Aug 142013
 

Great Blue Heron Pair, Greeting

Introduction:
After years of searching, I found a large great blue heron rookery just off the Connecticut River with more than a dozen nests, and many herons. Over a period of four months I watched them build their nests and hatch their chicks and the chicks prosper and at last take flight on their own. It was wonderful to see, and as usual when I am in the field, I felt a deep sense of privilege. Rhapsody is based on that experience and its effect, like an ancient seal impressed in molten wax.

Rhapsody

(C) 2013 Mark Seth Lender
All Rights Reserved

The dead oaks spread against the sky like mouths, lips thin as a spindle, grey as their own demise. Dry and cracked and begging for rain though they stand in a pond of water, thirsty though they have drowned.
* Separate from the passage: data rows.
Lemma input_progress s :
  Inv s -> (forall o, main s <> MReturned o) -> exists l s', next r n l s = Some s'.
Proof.
  intros H Hno. destruct (main s) as [[|k]| |[|v rest]|rest| |k| |o] eqn:Em; [..|by destruct (Hno o)];
    try (by eapply push_progress);
    try (exists (LMain true); simpl; unfold main_step; rewrite Em; repeat case_match; by eexists).
  destruct (coros s !! k) as [p|] eqn:Ek; [assert (p = WDone \/ p <> WDone) as [->|Hd] by (destruct p; auto)|].
  - exists (LMain true). simpl. unfold main_step. rewrite Em, Ek. by eexists.
  - apply (worker_can_step s k p H Ek Hd). left. by rewrite (inv_sender _ H), Em.
  - exists (LMain true). simpl. unfold main_step. rewrite Em, Ek. by eexists.
Qed.
End invariant.
End input.
Arguments state : clear implicits.
Arguments wpc : clear implicits.
Arguments mpc : clear implicits.

(** ** What [forEach] guarantees *)

Section theorems.
Context {T : Type}.
Implicit Types (s : state T) (r : list T).

Lemma no_coroutines r s : reachable (next r 0) (init 0) s -> s = init 0.
Proof.
  apply (invariant_reachable (next r 0) (fun s => s = init 0)); [|done].
  intros [b|w o] s1 s2 ->; [done|]. by destruct w.
Qed.

(** [forEach] over an input range, in every interleaving of the caller, the
    channel and the coroutines: if it returns, [func] has returned on every
    element exactly once and has never thrown; if it throws, it is one of the
    exceptions that [func] has thrown; the assertion that a refused [push] means
    an error holds; and only [maxParallelity = 0] fails, in [setMaxQueueSize]. *)
Theorem forEach_input_result r n s o :
  reachable (next r n) (init n) s -> main s = MReturned o ->
  match o with
  | Ret _ => processed s ≡ₚ r /\ failed s = []
  | Throw e => e ∈ map snd (failed s)
  | Crash e => e = AssertFailed /\ n = 0
  end.
Proof.
  intros Hr Ho. destruct n as [|n].
  { rewrite (no_coroutines _ _ Hr) in Ho. simpl in Ho. by simplify_eq. }
  pose proof (foreach_input_inv r (S n) ltac:(lia) s Hr) as H.
  pose proof (inv_main _ _ _ H) as Hm. unfold main_ok in Hm. rewrite Ho in Hm.
  destruct Hm as ([Hl Hp] & Hd & ->). destruct (firstError s) as [e|] eqn:Ef; [by eapply inv_first|].
  assert (Hf : failed s = []).
  { destruct (decide (failed s = [])) as [|Hn]; [done|].
    destruct (inv_failed _ _ _ H Hn) as [?|[e He]]; [done|]. by apply Hd in He. }
  split; [|done]. destruct Hp as [Hp|?]; [|done].
  assert (Hh : concat (map holding (coros s)) = []).
  { clear -Hd. induction (coros s) as [|p cs IH]; simpl; [done|]. rewrite IH by (intros q Hq; apply Hd; by right).
    by rewrite (Hd p) by by left. }
  pose proof (inv_given _ _ _ H) as Hg. rewrite Hf, Hh in Hg. simpl in Hg. rewrite app_nil_r in Hg.
  rewrite <- Hg, <- Hp, (inv_order _ _ _ H). destruct (coros s) as [|p cs] eqn:Ecs; [done|].
  assert (Hin : p ∈ coros s) by (rewrite Ecs; by left).
  pose proof (inv_coros _ _ _ H p Hin) as Hpo. rewrite (Hd p) in Hpo by by left.
  destruct Hpo as [?|[_ Hw]]; [done|]. by rewrite Hw, app_nil_r.
Qed.

(** ... and it ends: nothing more can happen after [5*|r| + 6*n + 7] steps,
    and as long as it has not returned some step is possible: the caller and the
    coroutines never wait for each other. *)
Theorem forEach_input_ends r n s ls :
  run (next r n) ls (init n) = Some s ->
  length ls <= 5 * length r + 6 * n + 7 /\
  ((forall o, main s <> MReturned o) -> exists l s', next r n l s = Some s').
Proof.
  intros Hrun. assert (Hr : reachable (next r n) (init n) s) by by exists ls.
  destruct n as [|n].
  - pose proof (no_coroutines _ _ Hr) as ->. destruct ls as [|[b|w o] ls]; simpl in *; [|done|].
    + split; [lia|]. intros Hn. by destruct (Hn (Crash AssertFailed)).
    + by destruct w.
  - pose proof (foreach_input_inv r (S n) ltac:(lia) s Hr) as H. split; [|apply (input_progress r (S n)); first [done|lia]].
    pose proof (work_bounds (next r (S n)) (fun _ => True) (work r (S n)) (Inv r (S n))
      (fun l s s' => input_work_next r (S n) ltac:(lia) l s s') ls _ s (foreach_input_init r (S n) ltac:(lia))
      (proj2 (Forall_forall _ _) (fun _ _ => I)) Hrun) as Hw.
    unfold work at 2 in Hw. simpl in Hw. unfold queued in Hw. simpl in Hw. lia.
Qed.
End theorems.

(** ** An example *)

Module Sample.
(** Two coroutines, three elements, no exception. *)
Definition script : list label :=
  repeat (LMain true) 6 ++ repeat (LWorker 0 None) 2 ++ repeat (LMain true) 3 ++
  repeat (LWorker 1 None) 2 ++ repeat (LMain true) 1 ++ repeat (LWorker 0 None) 2 ++ repeat (LMain true) 2 ++
  repeat (LWorker 0 None) 2 ++ repeat (LWorker 1 None) 2 ++ repeat (LMain true) 4.
Definition final : state nat := default (init 2) (run (next [4; 5; 6] 2) script (init 2)).
End Sample.

Lemma forEach_input_result_witness :
  main Sample.final = MReturned (Ret tt) /\
  (processed Sample.final ≡ₚ [4; 5; 6] /\ failed Sample.final = []).
Proof.
  assert (Ho : main Sample.final = MReturned (Ret tt)) by (vm_compute; reflexivity).
  split; [exact Ho|]. apply (forEach_input_result [4; 5; 6] 2 Sample.final (Ret tt)); [|exact Ho].
  exists Sample.script. vm_compute. reflexivity.
Defined.

Lemma forEach_input_ends_witness :
  length Sample.script <= 34 /\
  ((forall o, main Sample.final <> MReturned o) -> exists l s', next [4; 5; 6] 2 l Sample.final = Some s').
Proof. apply (forEach_input_ends [4; 5; 6] 2 Sample.final Sample.script). vm_compute. reflexivity. Defined.
Lemma coro_return_advances x p a b an p' w :
  sim x p a -> Inv r n a -> Port.return_ k b (S w) p = Some (an, p') ->
  advances x a (Prog.resume r (S w) an x) p'.
Proof.
  intros H HI Hl. unfold Port.return_ in Hl. simpl. destruct (Prog.coros x !! w) as [c|] eqn:Hc.
  - destruct (si_coro _ _ _ H w c Hc) as (ph & c' & Hph & Hc' & Hr). rewrite Hph in Hl.
    destruct Hr as [| |v| | | | | | |]; try done; simpl in Hl; rewrite <- ?(si_queue _ _ _ H) in Hl.
    + destruct (Fifo.sender_closed (channel a) && _) eqn:E; [|done]. injection Hl as <- <-.
      apply andb_prop in E as [E1 E2%bool_decide_eq_true].
      apply (coro_step x p a _ _ (put_coro w WRelease a) w None Prog.WPopping Prog.WRelease Port.Idle WRelease);
        try done; try apply H; [|constructor].
      unfold worker_step. by rewrite Hc', E2, E1.
    + injection Hl as <- <-.
      apply (coro_quiet x p a _ _ w Prog.WPopping (Prog.WFunc v) Port.Idle (WFunc v)); simpl; try done; try lia.
      constructor.
    + injection Hl as <- <-.
      apply (coro_quiet x p a _ _ w Prog.WClosing Prog.WDone Port.Idle WDone); simpl; try done; try lia.
      constructor.
  - exfalso. apply lookup_ge_None in Hc. destruct (Port.phases p !! S w) as [ph|] eqn:E; [|done].
    pose proof (lookup_lt_Some _ _ _ E). rewrite (si_phases _ _ _ H) in *.
    rewrite (si_free _ _ _ H) in E by lia. by simplify_eq.
Qed.
(* ===== verification/YieldTo.v ===== *)
(** * [yieldto.hpp]: a handler that assigns variables of a coroutine

    [yieldTo(a, b)] is a temporary that holds references and a future;
    [*yieldTo(a, b)] is a handler for an asynchronous operation. Whoever completes
    the operation calls the handler, which assigns the references and sets the
    future; the temporary's destructor awaits it. *)

From S2P Require Import Prelude Future OneShot.

Section yieldto.
Context {V : Type}.

(** A reference to a variable of the caller, or to [ignoreParam]. *)
Inductive reference : Type :=
  | Var (x : nat)
  | IgnoreParam.

(** [operator=] through a reference; that of [IgnoreParam] does nothing. *)
Definition assign (r : reference) (v : V) (vars : list V) : list V :=
  match r with
  | Var x => <[x := v]> vars
  | IgnoreParam => vars
  end.

(** [parent->args = std::forward_as_tuple(args...)]: component by component. *)
Fixpoint assign_tuple (args : list reference) (vals : list V) (vars : list V) : list V :=
  match args, vals with
  | r :: args, v :: vals => assign_tuple args vals (assign r v vars)
  | _, _ => vars
  end.

(** [Ref::operator()(args...)], up to [parent->p.set_value(StatelessT{})]. *)
Definition Ref_call (args : list reference) (vals : list V) : M (list V) StatelessT :=
  fun vars => (Ret stateless, assign_tuple args vals vars).

(** The handler against [~YieldTo() { co::await(p); }]. *)
Definition YieldTo (vars : list V) : state (list V) StatelessT := init vars.
Definition step_of (args : list reference) (vals : list V) :
    label -> state (list V) StatelessT -> option (state (list V) StatelessT) := next (Ref_call args vals).

(** ** The variables afterwards *)

Definition vars_of (args : list reference) : list nat :=
  omap (fun r => match r with Var x => Some x | IgnoreParam => None end) args.

Lemma assign_other r v vars x : r <> Var x -> assign r v vars !! x = vars !! x.
Proof. destruct r as [y|]; simpl; [|done]. intros H. apply list_lookup_insert_ne. congruence. Qed.

Lemma tuple_other args vals vars x : x ∉ vars_of args -> assign_tuple args vals vars !! x = vars !! x.
Proof.
  revert vals vars. induction args as [|r args IH]; intros vals vars Hx; [done|].
  destruct vals as [|v vals]; [done|]. simpl. rewrite IH.
  - apply assign_other. intros ->. apply Hx. unfold vars_of. simpl. by left.
  - intros H. apply Hx. unfold vars_of in *. destruct r; simpl; [by right|done].
Qed.

Lemma tuple_length args vals vars : length (assign_tuple args vals vars) = length vars.
Proof.
  revert vals vars. induction args as [|r args IH]; intros [|v vals] vars; simpl; try done.
  rewrite IH. destruct r; simpl; [apply length_insert|done].
Qed.

Lemma tuple_assigned args vals vars i x v :
  NoDup (vars_of args) -> args !! i = Some (Var x) -> vals !! i = Some v -> x < length vars ->
  assign_tuple args vals vars !! x = Some v.
Proof.
  revert vals vars i. induction args as [|r args IH]; intros vals vars i Hd Ha Hv Hx; [done|].
  destruct vals as [|v' vals]; [by destruct i|]. destruct i as [|i]; simpl in *.
  - simplify_eq. unfold vars_of in Hd. simpl in Hd. apply NoDup_cons in Hd as [Hn _].
    rewrite tuple_other by done. by apply list_lookup_insert_eq.
  - apply (IH _ _ i); try done.
    + unfold vars_of in Hd. destruct r; simpl in Hd; [by apply NoDup_cons in Hd as [_ Hd]|done].
    + destruct r; simpl; [by rewrite length_insert|done].
Qed.
End yieldto.

(** C34: after the statement [async_op(..., *yieldTo(args...))] the variables hold
    what the operation's handler was called with, those that are not in [args]
    are as they were, and the handler has done its last access: in no schedule is
    the temporary used after its end, or the handler's future set twice. *)
Theorem yieldTo_assigns {V} (args : list reference) (vals vars : list V) s :
  reachable (step_of args vals) (YieldTo vars) s ->
  NoDup (vars_of args) -> (forall x, x ∈ vars_of args -> x < length vars) ->
  (forall f, producer s <> PFault f /\ consumer s <> CFault f) /\
  (forall o, consumer s = CReturned o ->
     o = Ret stateless /\ producer s = PDone /\
     (forall i x v, args !! i = Some (Var x) -> vals !! i = Some v -> world s !! x = Some v) /\
     (forall x, x ∉ vars_of args -> world s !! x = vars !! x)).
Proof.
  intros Hr Hd Hx. destruct (shot_result _ vars s Hr) as [Hf Ho]; [done|].
  split; [done|]. intros o [[= Eo Ew] Ep]%Ho. split_and!; try done; rewrite Ew.
  - intros i x v Hi Hv. eapply tuple_assigned; try done. apply Hx.
    apply list_elem_of_lookup_2 in Hi. unfold vars_of. apply list_elem_of_omap. by exists (Var x).
  - intros x Hn. by apply tuple_other.
Qed.

Lemma yieldTo_assigns_witness :
  exists s, run (step_of [Var 1; IgnoreParam; Var 0] [7; 8; 9]) [LConsumer; LConsumer; LProducer; LProducer; LProducer; LProducer; LConsumer]
    (YieldTo [0; 0; 3]) = Some s /\ world s = [9; 7; 3] /\ world s !! 1 = Some 7.
Proof.
  eexists. split; [vm_compute; reflexivity|]. split; [reflexivity|].
  refine (proj1 (proj2 (proj2 (proj2 (yieldTo_assigns [Var 1; IgnoreParam; Var 0] [7; 8; 9] [0; 0; 3] _ _ _ _)
    (Ret stateless) _))) 0 1 7 eq_refl eq_refl).
  - eexists [LConsumer; LConsumer; LProducer; LProducer; LProducer; LProducer; LConsumer]. vm_compute. reflexivity.
  - apply (bool_decide_unpack _). vm_compute. exact I.
  - intros x Hx. vm_compute in Hx. repeat (apply elem_of_cons in Hx as [->|Hx]; [simpl; lia|]). by apply elem_of_nil in Hx.
  - reflexivity.
Defined.
(* ===== verification/Async.v ===== *)
(** * [async.hpp]: [async] and [runOutsideOfCoroutine]

    [async] posts a coroutine that runs a function and puts its outcome into a
    promise; its caller has the future. [runOutsideOfCoroutine] runs a function
    on the io_context of the current coroutine, which awaits the outcome in a
    future on its stack, or inline when there is no coroutine. A function is a
    computation on a world [W]. *)

From S2P Require Import Prelude Future OneShot.

Local Open Scope co_scope.

(** ** [async] *)

Section async.
Context {Task T W : Type} `{EqDecision Task}.
Abbreviation heap := (gmap nat (LightFutureData Task T)).

Definition on_heap {A} (m : M heap A) : M (heap * W) A := fun '(h, w) =>
  let '(o, h) := m h in (o, (h, w)).
Definition on_world {A} (m : M W A) : M (heap * W) A := fun '(h, w) =>
  let '(o, w) := m w in (o, (h, w)).

(** [try { p.set_value(func()); } catch (...) { p.set_exception(...); }]: the
    body of the coroutine; it gives the task that the future's waiter left, which
    is called next. *)
Definition fun_ (func : M W T) (p : Shared.promise) : M (heap * W) (option Task) :=
  try_catch (let! v := on_world func in on_heap (Shared.promise_set_value p v))
            (fun e => on_heap (Shared.promise_set_exception p e)).

(** [async]: the future it returns, and the promise that the posted function
    object owns. *)
Definition async : M heap (Shared.future * Shared.promise) :=
  let! p := Shared.promise_new in ret (Shared.get_future p, p).

(** What the task of a waiting consumer becomes. *)
Definition waiting_task (c : handle Task) : option Task := match c with TaskPtr t => Some t | _ => None end.

End async.

(** ** [runOutsideOfCoroutine] *)

Section outside.
Context {W T : Type}.

(** Without a coroutine the call is over at once; else it is the system of
    [OneShot.v]. *)
Definition runOutsideOfCoroutine (current : bool) (func : M W T) (w : W) : (outcome T * W) + state W T :=
  if current then inr (init w) else inl (func w).

(** For a function that returns [void]: [func(); f.set_value({});] *)
Definition void_work (func : M W unit) : M W StatelessT := do! func in ret stateless.

(** A possible result of a call. *)
Definition results (func : M W T) (call : (outcome T * W) + state W T) (r : outcome T * W) : Prop :=
  match call with
  | inl x => x = r
  | inr s0 => exists s, reachable (next func) s0 s /\ consumer s = CReturned (fst r) /\ world s = snd r
  end.

(** C35: [runOutsideOfCoroutine(func)] cannot be told from [func()]: in a
    coroutine or not, in every schedule, it returns what [func()] returns, throws
    what it throws and leaves the world that it leaves - and some schedule gets
    there. *)
Theorem runOutside_transparent (current : bool) (func : M W T) w r :
  (forall e, fst (func w) <> Crash e) ->
  results func (runOutsideOfCoroutine current func w) r <-> r = func w.
Proof.
  intros Hn. destruct current; [|by split]. simpl. split.
  - intros (s & Hr & Hc & Hw). destruct (shot_result _ _ _ Hr Hn) as [_ H].
    destruct (H _ Hc) as [E _]. destruct r; simpl in *; congruence.
  - intros ->. destruct (func w) as [[x|e|e] w1] eqn:Ew; [| |by destruct (Hn e)].
    + exists (St None w1 PDone (CReturned (Ret x))). split; [|done].
      exists [LProducer; LProducer; LProducer; LConsumer; LConsumer]. simpl. unfold producer_step. simpl. by rewrite Ew.
    + exists (St None w1 PDone (CReturned (Throw e))). split; [|done].
      exists [LProducer; LProducer; LProducer; LConsumer; LConsumer]. simpl. unfold producer_step. simpl. by rewrite Ew.
Qed.

(** ... and every call ends: no schedule has more than nine steps, and
    until the caller has returned somebody can go on. *)
Theorem runOutside_ends (func : M W T) w ls s :
  (forall e, fst (func w) <> Crash e) ->
  runOutsideOfCoroutine true func w = inr (init w) /\
  (run (next func) ls (init w) = Some s ->
   length ls <= 9 /\ ((forall o, consumer s <> CReturned o) -> exists l s', next func l s = Some s')).
Proof. intros Hn. split; [done|]. intros Hr. by apply (shot_ends func w). Qed.
End outside.

(** ** Examples *)

Module Sample.
(** A function that counts its calls, and throws on the second one. *)
Definition func : M nat nat := fun n => if n =? 1 then (Throw (user_exn 3), 2) else (Ret (n + 10), S n).
Definition script : list label := [LConsumer; LConsumer; LProducer; LProducer; LProducer].
Definition state : OneShot.state nat nat := default (init 1) (run (next func) script (init 1)).
End Sample.


Lemma runOutside_transparent_witness :
  results Sample.func (runOutsideOfCoroutine true Sample.func 1) (Throw (user_exn 3), 2).
Proof. apply (runOutside_transparent true Sample.func 1); [intros e; discriminate|reflexivity]. Defined.

Lemma runOutside_ends_witness :
  consumer Sample.state = CBlocked /\ (exists l s', next Sample.func l Sample.state = Some s').
Proof.
  split; [vm_compute; reflexivity|].
  apply (proj2 (runOutside_ends Sample.func 1 Sample.script Sample.state ltac:(intros e; discriminate)));
    [vm_compute; reflexivity|intros o; vm_compute; discriminate].
Defined.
And it is not rain that will come to them, that will purpose this long last stand of their being. Although, like rain, it will come from the clouds, and the color of clouds.

In the still air, in guttural blue plumage swirling and shuddering in grey come whispering rolling like fog, Great Blue Herons! And they glide and glide then pull, up straight, waving wide grey-blue arms, and all in slow motion. Then grasp the thin dead branches wingtips spread broad as a balance bar, the tightrope quavering in their light and thin-legged touch. And do not settle but stand tall now in salutation, bright bills up raised each toward the other, mouths open like branches, their necks reaching, Great Blue Herons, lovers never touching as if yearning like a thirst never quenched except in the liquid of the eyes.

For the Herons have no water, but neither have they brought fire. And in their mouths they bring only branches, to be woven like baskets, to hold and caress the Source of themselves. Oval. Perfect. In the shape of the World before it was born and blue as a pale blue sky. Patient and practiced, now until the shell breaks open, it will open like a flower to breathe and unfold the feathers like petals, Great Blue Heron emerging small and imperfect to become, the only real and perfect mirror of the Self. And so continue, until in Time, all this is taken, and Great Blue Herons pass from this place like a whisper in thin in blue in air.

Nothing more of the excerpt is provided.